Todavía era de madrugada cuando las mujeres se encontraron en el cruce de 27 de Febrero y Avenida Belgrano. Se reunieron con tiempo, se repartieron los manifiestos y charlaron un rato. Sabían que en cualquier momento llegarían los carneros al puerto a ocupar los lugares de sus maridos, hijos y hermanos, quienes estaban en huelga desde el 2 de mayo. No había nada más vil que ser un rompehuelga. Sabían que muchos venían desde Buenos Aires y de otros puntos del país. La Liga Patriótica movía sus fichas para desmantelar cualquier forma de organización obrera. Pero ellas estaban cansadas de soportar la miseria y la explotación.

Era muy temprano cuando llegó el tranvía de la línea 12 a la intersección de 27 de Febrero y Av. Belgrano. Bajaron los obreros “libres”, los que habían venido de todas partes a ocupar los lugares de los revoltosos, los leales a la patronal y enemigos de las reivindicaciones laborales. Es el año 1928, y del tranvía que los deja frente al portón del puerto, baja Juan Romero. No es rosarino. Llegó a la ciudad hace pocos días desde Avellaneda. Es casado y tiene un revolver calibre 38 nuevísimo que ha adquirido recientemente.

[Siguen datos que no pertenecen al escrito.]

Definition signerForAuthority (w : World) (ca : CAAuthority) : S_ Signer := fun s =>
  if String.eqb (ca_SignerHandle ca) "" then (Err ErrCAHierarchyUnavailable, s) else
  match sy_signers s !! ca_ID ca with
  | Some signer => (Ok signer, s)
  | None =>
      if negb (signer_client w) then (Err ErrCAHierarchyUnavailable, s) else
      match SignerForDualControlHandle w (ca_SignerHandle ca) with
      | Err SignNotFound => (Err (ErrCrypto "not found"), s)
      | Err (SignOther msg) => (Err (ErrCrypto msg), s)
      | Ok signer => bind (rememberSigner (ca_ID ca) signer) (fun _ => ret signer) s
      end
  end.

(** An error of the crypto boundary that the handler reports as invalid. *)
Definition invalid {A} (r : result string A) : result CAErr A :=
  match r with
  | Ok a => Ok a
  | Err msg => Err (ErrCAHierarchyInvalid msg)
  end.

Definition crypto {A} (r : result string A) : result CAErr A :=
  match r with
  | Ok a => Ok a
  | Err msg => Err (ErrCrypto msg)
  end.

Definition required (cond : bool) (msg : string) : S_ unit :=
  if cond then fail (ErrCAHierarchyInvalid msg) else ret tt.

(** The row of a CA that has been issued. *)
Definition issued_row (tenantID : string) (parent : option string) (commonName kind pem handle : string) (i : Issued)
  : CAAuthority :=
  mkCA "" tenantID parent commonName kind "active" pem handle (is_Serial i) (is_NotAfter i) (is_MaxPathLen i)
    (is_PermittedDNSDomains i) (is_EKUs i) None 0.

Definition CreateRoot (env : CallEnv) (tenantID ceremonyID : string) (spec : CASpec) : S_ CAAuthority :=
  let! _ := required (empty_str ceremonyID) "ceremony_id is required" in
  let! purpose := lift (hierarchyPurpose "create_root" "" spec) in
  let handle := hierarchySignerHandle ceremonyID in
  let! (created, signer) := conflicts (WithTenant env (fun db =>
    let? (_, db) := ConsumeKeyCeremonyTx tenantID ceremonyID purpose db in
    let? signer := createOrBindSigner (ce_world env) handle in
    let? issued := invalid (SelfSignedHierarchyCA (ce_world env) signer (cryptoProfile spec)) in
    let? (c, db) := InsertCAAuthorityTx (ce_uuid env) (ce_now env)
                      (issued_row tenantID None (sp_CommonName spec) "root" (is_CertificatePEM issued) handle issued) db in
    Ok (c, signer, db))) in
  let! _ := rememberSigner (ca_ID created) signer in
  let! _ := emit env tenantID "ca.root.created"
              [("ca_id", JStr (ca_ID created)); ("ceremony_id", JStr ceremonyID);
               ("common_name", JStr (ca_CommonName created)); ("signer_handle", JStr handle)] in
  ret created.

Definition ImportOfflineRoot (env : CallEnv) (tenantID ceremonyID certificatePEM : string) (spec : CASpec) : S_ CAAuthority :=
  let! _ := required (empty_str ceremonyID) "ceremony_id is required" in
  let! (rootDER, rootPEM) := lift (singleCertificatePEM certificatePEM) in
  let! issued := lift (invalid (VerifyImportedOfflineRoot (ce_world env) rootDER (cryptoProfile spec))) in
  let! purpose := lift (offlineRootPurpose rootDER spec) in
  let! created := conflicts (WithTenant env (fun db =>
    let? (_, db) := ConsumeKeyCeremonyTx tenantID ceremonyID purpose db in
    InsertCAAuthorityTx (ce_uuid env) (ce_now env)
      (issued_row tenantID None (is_CommonName issued) "root" rootPEM "" issued) db)) in
  let! _ := emit env tenantID "ca.root.created"
              [("ca_id", JStr (ca_ID created)); ("ceremony_id", JStr ceremonyID);
               ("common_name", JStr (ca_CommonName created)); ("offline_root", JBool true)] in
  ret created.

Definition ImportExisting (env : CallEnv) (tenantID ceremonyID certificatePEM signerHandle : string) (spec : CASpec)
  : S_ CAAuthority :=
  let! _ := required (empty_str ceremonyID || empty_str signerHandle) "ceremony_id and signer_handle are required" in
  let! (chainDER, chainPEM) := lift (certificateChainPEM certificatePEM) in
  let! _ := if negb (signer_client (ce_world env)) then fail ErrCAHierarchyUnavailable else ret tt in
  let! signer := lift (match SignerForDualControlHandle (ce_world env) signerHandle with
                       | Ok s => Ok s
                       | Err SignNotFound => Err (ErrCrypto "not found")
                       | Err (SignOther msg) => Err (ErrCrypto msg)
                       end) in
  let! (issued, kind) := lift (invalid (VerifyImportedCAChain (ce_world env) chainDER signer (cryptoProfile spec))) in
  let! purpose := lift (existingCAPurpose chainDER signerHandle spec) in
  let! created := conflicts (WithTenant env (fun db =>
    let? (_, db) := ConsumeKeyCeremonyTx tenantID ceremonyID purpose db in
    InsertCAAuthorityTx (ce_uuid env) (ce_now env)
      (issued_row tenantID None (is_CommonName issued) kind chainPEM signerHandle issued) db)) in
  let! _ := rememberSigner (ca_ID created) signer in
  let! _ := emit env tenantID "ca.authority.imported"
              [("ca_id", JStr (ca_ID created)); ("ceremony_id", JStr ceremonyID);
               ("chain_sha256", JStr (SHA256Hex (DRaw chainPEM))); ("common_name", JStr (ca_CommonName created));
               ("kind", JStr kind); ("signer_handle", JStr signerHandle)] in
  ret created.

Ellas los ven llegar. Los odian. Quieren convencerlos de que no entren, de que se unan a la huelga. Entre ellas, Luisa Lallana. Tiene dieciocho años, cose las bolsas del puerto y apoya a su hermano Bernardo, estibador, en la huelga. Es una joven que reparte folletos en apoyo a la movilización, al anarquismo y a la FORA. Es el día de 8 de mayo y Luisa, luchadora, idealista, militante, vive su última mañana.

El choque se produce y el tumulto es caótico. Las mujeres y los carneros se enfrentan. Gritos, empujones, golpes. Algunos dicen que Tiberio Podestá, jefe de la Sociedad Patronal que recién había llegado a la zona de conflicto, intervino e incitó a Juan Romero a abrir fuego contras las mujeres. Algunos llegaron a escuchar: “¡Metele fuego! ¡Yo respondo!”. El gatillo se aprieta, el estruendo ensordece, y de un tiro en la frente cae Luisa Lallana.

La noticia impacta y trasciende. No solo en los medios de comunicación, tanto locales como nacionales, sino entre los trabajadores. Se realiza, al día siguiente, la primera huelga general en Rosario. Las autoridades no lo saben, pero comienza así un período de recrudecimiento en las posturas de los huelguitas y la construcción de un gran lazo de solidaridad entre los trabajadores. Otros gremios obreros se irán adhiriendo a las manifestaciones de descontento y al cese de actividades. 

Después de Luisa, diez trabajadores más serán asesinados durante ese mes de mayo. Las huelgas, los reclamos y la lucha no serán detenidas hasta diciembre, con la primera intervención federal a cargo del Estado nacional. Rosario nunca había presentado demasiados problemas. La ciudad del progreso, la civilización y el trabajo no había generado grandes conflictos. Los gobiernos radicales que comenzaron a gobernar desde 1916 jamás habían tenido la necesidad de intervenir con tropas federales para restablecer el orden. Hasta ese momento.

A Luisa Lallana la velaron en su casa de Cerrito 158 bis. Una movilización de miles de trabajadores acompañó el cortejo fúnebre hasta el cementerio La Piedad. Las mujeres encabezaron la marcha. Los diarios anarquistas le rindieron homenaje, prometieron que su figura nunca sería alcanzada por el olvido y que los libros de historia guardarían su nombre y su lucha. Hoy, en Rosario, tan solo una pequeña calle olvidada en el sur de la ciudad lleva su nombre.

 

A Juan Romero y a Tiberio Podestá los detuvieron. El instigador del crimen compró algunas declaraciones que negaron haber visto y escuchado su participación en el conflicto. Estando detenido Romero descubrió que a los presos no les gustan los traidores y asesinos de trabajadoras. Lo supo hasta el final de sus días porque, además de no olvidar los golpes, los reclusos le cortaron la cara con una cuchara y la marca no desapareció jamás.